Ganni’s sustainable journey includes goals related to carbon emissions and waste reduction. At the end of 2021, the brand set a target of 50 percent reduction in GHG emissions by 2027, three years ahead of what was set in the Paris agreement. Its total carbon footprint for 2021 was 16, 605.48 t CO2 eq., which it aims to cut with strategic companywide updates, including ending its partnerships with suppliers that use coal-generated heat or energy and switching to renewable electricity in all owned and operated facilities.

In 2020, Ganni pledged to move away from the wasteful nature of the traditional fashion calendar and introduced a new drop structure of smaller, more frequent collections launched throughout the year. Though its goal was to measure the model’s impact on overproduction by evaluating the response to each drop, it proved to be more difficult than initially thought. Moving forward, the brand will report on unsold clothing quarterly.

Ganni revised its goals related to its garment takeback program. Because it’s a “relatively small entity” in the fashion industry, it was unable to source enough used clothing. It developed a goal of generating at least 5 percent of sales from responsible business models by 2025, and set up an internal incubation team to ensure its success.

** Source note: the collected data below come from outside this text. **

(* ===== verification/OrderHandling.v ===== *)
(** * What handling an order command can do

    Handling is followed through a budget: a call of the broker and a
    [rate_limited] report both cost one credit, and a command has one credit to
    spend.  The rules of [keeps] carry the budget, an invariant of the core and
    a condition on the calls made through the handlers of [KiwoomRuntime].

    [DurableCore] is what the handlers rely on the core for. *)
From S2P Require Import Prelude PyFloat BrokerUtils WireTime GatewayModels OrderBoundary CommandStore CommandHistory KiwoomOrders OrderJournal KiwoomRuntime.
From stdpp Require Import pretty.
Local Open Scope Z_scope.

(** What the core confirms it has recorded stays recorded, as long as its state
    is one it can reach. *)
Class DurableCore (X : Type) {core : CoreClient X} := {
  core_ok : X -> Prop;
  durable : string -> X -> Prop;
  core_ok_kept e x x' r : post_event e x = (x', r) -> core_ok x -> core_ok x';
  durable_kept e x x' r cid :
    post_event e x = (x', r) -> core_ok x -> durable cid x -> durable cid x';
  durable_confirmed e x x' fields cid :
    post_event e x = (x', Ok (JObj fields)) -> core_ok x -> ge_event_type e = "order_pre_ack" ->
    ge_command_id e = Some cid -> is_True (jget "accepted" fields) = true ->
    is_True (jget "durable_pre_ack_recorded" fields) = true -> durable cid x'
}.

The brand has faced challenges related to upcycling its remaining mono cotton deadstock but it is working to find more solutions this year. One solution—products made with Circulose—will launch this spring, and Ganni has set the goal to increase the amount of the material in products to 50 percent.

In general, Ganni is focused on reducing the amount of problematic materials in its collections, and is limiting the use of plastic in packaging and phasing out virgin leather from its footwear and accessories by 2023. By the same year, it’s working to ensure 100 percent of its cotton, viscose and polyester fiber is sourced from the most responsible solution available. It’s currently achieved 70 percent of the goal.

Wool will also either be responsible wool certified, organic certified by the global organic textile standard or recycled wool certified by the global recycled standard. Recycled polyester now makes up 82 percent of its total usage. In 2022, the brand aims to switch the remaining 18 percent over to recycled polyester.

Ganni continues to work on obtaining Global Organic Textile Standard (GOTS) and Global Recycled Standard (GRS) certifications after it experienced some delays as a result of the Covid-19 pandemic. It will be audited for both this month. Simultaneously, the brand is waiting on B Corp status, which signifies that a business is meeting high standards in social and environmental performance. It submitted its application in June 2021.

Though Ganni made major strides in supply chain transparency, it still has a ways to go. This year, it aims to trace products down to stage 5, the raw material level. It committed to publicly report on the percentage of annual revenue it spends on responsibility initiatives. It currently averages around 0.6 percent of revenue spend. In 2021, the amount decreased as a result of exceeding revenue targets for 2021, which were realized too late. The company will report quarterly versus annually moving forward to more accurately report on spend.

According to Reffstrup, the company’s responsible accomplishments are only the beginning. “Becoming the most responsible version of ourselves is an on-going journey that we are excited to continue,” he stated.